◆ **Exercise requirements**:
Between the line containing "destruct (initiate_under_way T" and the line containing "- destruct Hty as (_" lies a run of lines; give that run again exactly, with both of those lines, and nothing else from the entries below.

(Source records)
(** C12: a shutdown ends.  Whatever a core has done while it ran, once it is closed,
    stopped or terminated, or loses its event bus or its mailbox: when every listener
    and every session it has then has reported that it stopped, in any order and
    among any other events and commands, and a tick finds all sent or the linger
    over, the shutdown is finished and no endpoint and no pipe is left. *)
Theorem shutdown_completes (HN : Notify) (HF : Fibre) (L : Type) (HL : ISocket L) (HO : HashOrder) (HOL : HashOrderLaws)
    (h : Z) (ctx : Context) (ty : SocketType) (opts : SocketOptions) (logic : L) (cmd_tx : Z)
    (before arms : list (Env * Arm)) (env0 env : Env) (arm : Arm) (T : Z) :
  let c0 := run (create_and_spawn h ctx ty opts logic cmd_tx) before in
  phase c0 = Running -> shuts_down c0 arm = true ->
  Forall (fun a => e_now a.1 <= T) ((env0, arm) :: arms) -> children_report c0 arms -> linger_over c0 T env ->
  let c := run c0 ((env0, arm) :: arms ++ [(env, ArmTick)]) in
  phase c = Finished /\ closed_down c.
Proof.
  intros c0 Hp Hs [HT0 HT]%Forall_cons Hrep Hover c. subst c.
  assert (Hn : shutdown_coordinator c0 = new_coordinator) by (apply running_coordinator; done). clearbody c0.
  change ((env0, arm) :: arms ++ [(env, ArmTick)]) with ([(env0, arm)] ++ arms ++ [(env, ArmTick)]).
  rewrite !run_app, (run_running env0 arm c0) by done.
  destruct (turn_running env0 arm c0 Hp) as [[? _]|(c1 & Hsame & Hst & Hco & Hcs)]; [congruence|]. specialize (Hst Hs).
  destruct (initiate_under_way T env0 c1 ltac:(by rewrite (proj1 Hsame)) HT0) as (Hu & Hid & Haw).
  set (c2 := turn env0 arm c0) in *. clearbody c2.
  assert (Hu2 : under_way T c2) by (unfold under_way, phase, closed_down in *; by rewrite Hco, Hcs).
  assert (Hid2 : ident c2 = ident c0).
  { transitivity (ident (initiate_core_shutdown env0 c1)); [by unfold ident, core_handle; rewrite Hcs|].
    rewrite Hid. unfold ident, core_handle. by rewrite Hst. }
  destruct (run_under_way T arms c2 Hu2 HT) as (Hu3 & Hp3 & Hid3).
  { intros id t Hph Ha. rewrite Hco in Ha. unfold phase in Hph. rewrite Hco in Hph.
    destruct (Haw id t Hph Ha) as (uri & ei & Hei & Hh & Hty). rewrite Hst in Hei. specialize (Hrep uri ei Hei).
    replace (core_handle c2) with (core_handle c0) by (unfold ident in Hid2; congruence).
    destruct t; try (by destruct Hty); rewrite Hh in Hrep.
    - destruct Hty as [Ht Htask]. rewrite Ht in Hrep. by apply Hrep.
    - destruct Hty as (_ & Ht & Hin). rewrite Ht in Hrep. by apply Hrep. }
  set (c3 := run c2 arms) in *. clearbody c3. cbn [run foldl]. case_bool_decide as Hf.
  - split; [done|]. unfold under_way in Hu3. by rewrite Hf in Hu3.
  - assert (Hl : phase c3 = Lingering) by (unfold under_way in Hu3; by destruct (phase c3)). cbn [turn].
    destruct (lingering_tick T env c3 Hl Hu3) as (H1 & _ & _ & H4).
    assert (Hfin : phase (on_tick env c3) = Finished).
    { apply H4. unfold ident in *. destruct Hover as [He|(d & Hd & Hle)]; [by left|right]. exists d. split; [congruence|done]. }
    split; [done|]. unfold under_way in H1. by rewrite Hfin in H1.
Qed.

Section Runs.
#[local] Existing Instance flag_notify.
#[local] Existing Instance list_fibre.
#[local] Existing Instance map_order.
#[local] Existing Instance map_order_laws.
#[local] Existing Instance pipe_recorder.

Definition env_at (t : Z) : Env :=
  mkEnv t (fun _ => true) "closed" (fun e => Ok (70, 71, e)) (fun _ => false) (fun _ => true) true true.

◆ **Response below**:
  destruct (initiate_under_way T env0 c1 ltac:(by rewrite (proj1 Hsame)) HT0) as (Hu & Hid & Haw).
  set (c2 := turn env0 arm c0) in *. clearbody c2.
  assert (Hu2 : under_way T c2) by (unfold under_way, phase, closed_down in *; by rewrite Hco, Hcs).
  assert (Hid2 : ident c2 = ident c0).
  { transitivity (ident (initiate_core_shutdown env0 c1)); [by unfold ident, core_handle; rewrite Hcs|].
    rewrite Hid. unfold ident, core_handle. by rewrite Hst. }
  destruct (run_under_way T arms c2 Hu2 HT) as (Hu3 & Hp3 & Hid3).
  { intros id t Hph Ha. rewrite Hco in Ha. unfold phase in Hph. rewrite Hco in Hph.
    destruct (Haw id t Hph Ha) as (uri & ei & Hei & Hh & Hty). rewrite Hst in Hei. specialize (Hrep uri ei Hei).
    replace (core_handle c2) with (core_handle c0) by (unfold ident in Hid2; congruence).
    destruct t; try (by destruct Hty); rewrite Hh in Hrep.
    - destruct Hty as [Ht Htask]. rewrite Ht in Hrep. by apply Hrep.
    - destruct Hty as (_ & Ht & Hin). rewrite Ht in Hrep. by apply Hrep. }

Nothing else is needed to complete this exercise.